- Problem description
Wherever the string "done" appears in the entries below, return the line that holds it.

......

(* ===== verification/Isolation.v ===== *)
(** * Isolation of the connections

    What the server tells one peer, and what it keeps of that peer's connection, depends on
    that peer's packets: those of others may be removed from the input, if the random
    generator they would have moved and the stack words that resets send are accounted
    for.  This needs headers that lie in their packets; behind a shorter one the server answers with
    bytes of earlier packets. *)
From S2P Require Import Prelude Memory Checksum Ip Icmp TcpHeader Heap Tcb Vector Table Hash Segment Samples Tcp Network Log Server ServerSpec Agree.

Implicit Types (M : gmap ID TCB) (g : Rand).

(** ** Packets of a connection *)

(** A packet at the start of an empty buffer. *)
Definition frame (d : bytes) : bytes := upd (replicate (Z.to_nat MTU_SIZE) 0) 0 d.
Definition size_of (d : bytes) : Z := Z.of_nat (length d).

(** The connection of a valid TCP packet. *)
Definition names (d : bytes) : option ID :=
  if bool_decide (ip_valid (frame d) 0 (size_of d)) && (getf (frame d) 0 ip_proto =? PROTO_TCP)
  then Some (seg_id (frame d) (ihl_of (frame d) 0)) else None.

(** The packet of a turn names [id]. *)
Definition concerns (id : ID) (r : Round) : Prop := incoming r ≫= names = Some id.

#[export] Instance concerns_dec id r : Decision (concerns id r).
Proof. unfold concerns. apply _. Defined.

(** The TCP header, options included, lies in the packet. *)
Definition whole (r : Round) : Prop :=
  forall d id, incoming r = Some d -> names d = Some id ->
    let offset := ihl_of (frame d) 0 in
    20 <= tcp_hlen_of (frame d) offset /\ offset + tcp_hlen_of (frame d) offset <= size_of d.

Definition peer (id : ID) : ID := MkID (dst_port id) (src_port id) (dst_ip id) (src_ip id).

(** A packet sent to the peer of [id]. *)
Definition addressed (id : ID) (p : bytes) : Prop :=
  getf p 0 ip_proto = PROTO_TCP /\ seg_id p (ihl_of p 0) = peer id.

#[export] Instance addressed_dec id p : Decision (addressed id p).
Proof. unfold addressed. apply _. Defined.

(** The same packet, or two resets that differ in the words [tcp_rst] leaves unset: the
    acknowledgment number, or else the sequence number and the flags. *)
Definition cleared (fs : list field) (p : bytes) : bytes :=
  foldr (fun f m => setf m (ihl_of p 0) f 0) p fs.
Definition same_packet (p q : bytes) : Prop :=
  p = q \/
  (getf p (ihl_of p 0) tcp_window = 0 /\
   (cleared [tcp_ack_num] p = cleared [tcp_ack_num] q \/
    cleared [tcp_seq_num; tcp_flags] p = cleared [tcp_seq_num; tcp_flags] q)).

(** Turns that receive the same and read the same clock; the log's readings and the words
    under the never-assigned locals may differ. *)
Definition alike (r r' : Round) : Prop :=
  r_read r' = r_read r /\ e_sec (r_env r') = e_sec (r_env r) /\ e_usec (r_env r') = e_usec (r_env r).

(** ** Lemmas *)

Lemma peer_inj a b : peer a = peer b -> a = b.
Proof. destruct a, b. by intros [= -> -> -> ->]. Qed.

Lemma incoming_size r d : incoming r = Some d -> 0 < size_of d <= MTU_SIZE.
Proof.
  unfold incoming. destruct (r_read r) as [[|x data]|]; try done. intros H. apply Some_inj in H. rewrite <- H.
  unfold size_of. rewrite length_take. unfold MTU_SIZE. cbn [length]. lia.
Qed.

Lemma received_incoming r m :
  received r m = (fun d => (upd m 0 d, size_of d)) <$> incoming r.
Proof.
  unfold received, incoming, size_of. destruct (r_read r) as [[|x data]|]; [done| |done].
  cbn [fmap option_fmap option_map]. do 2 f_equal. rewrite length_take. unfold MTU_SIZE. lia.
Qed.

Lemma frame_agree m d :
  Z.of_nat (length m) = MTU_SIZE -> size_of d <= MTU_SIZE -> agree (size_of d) (upd m 0 d) (frame d).
Proof.
  intros Hm Hd. unfold size_of in *. apply agree_start; [rewrite length_replicate|]; unfold MTU_SIZE in *; lia.
Qed.

(** A field of the bytes sent is the field of the buffer. *)
Lemma getf_rd m n p f :
  0 <= p + f_off f -> p + f_off f + Z.of_nat (f_width f) <= n -> getf (rd m 0 n) p f = getf m p f.
Proof. intros. unfold getf. by rewrite rd_rd by lia. Qed.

......

- Output for this task
  unfold incoming. destruct (r_read r) as [[|x data]|]; try done. intros H. apply Some_inj in H. rewrite <- H.
  unfold received, incoming, size_of. destruct (r_read r) as [[|x data]|]; [done| |done].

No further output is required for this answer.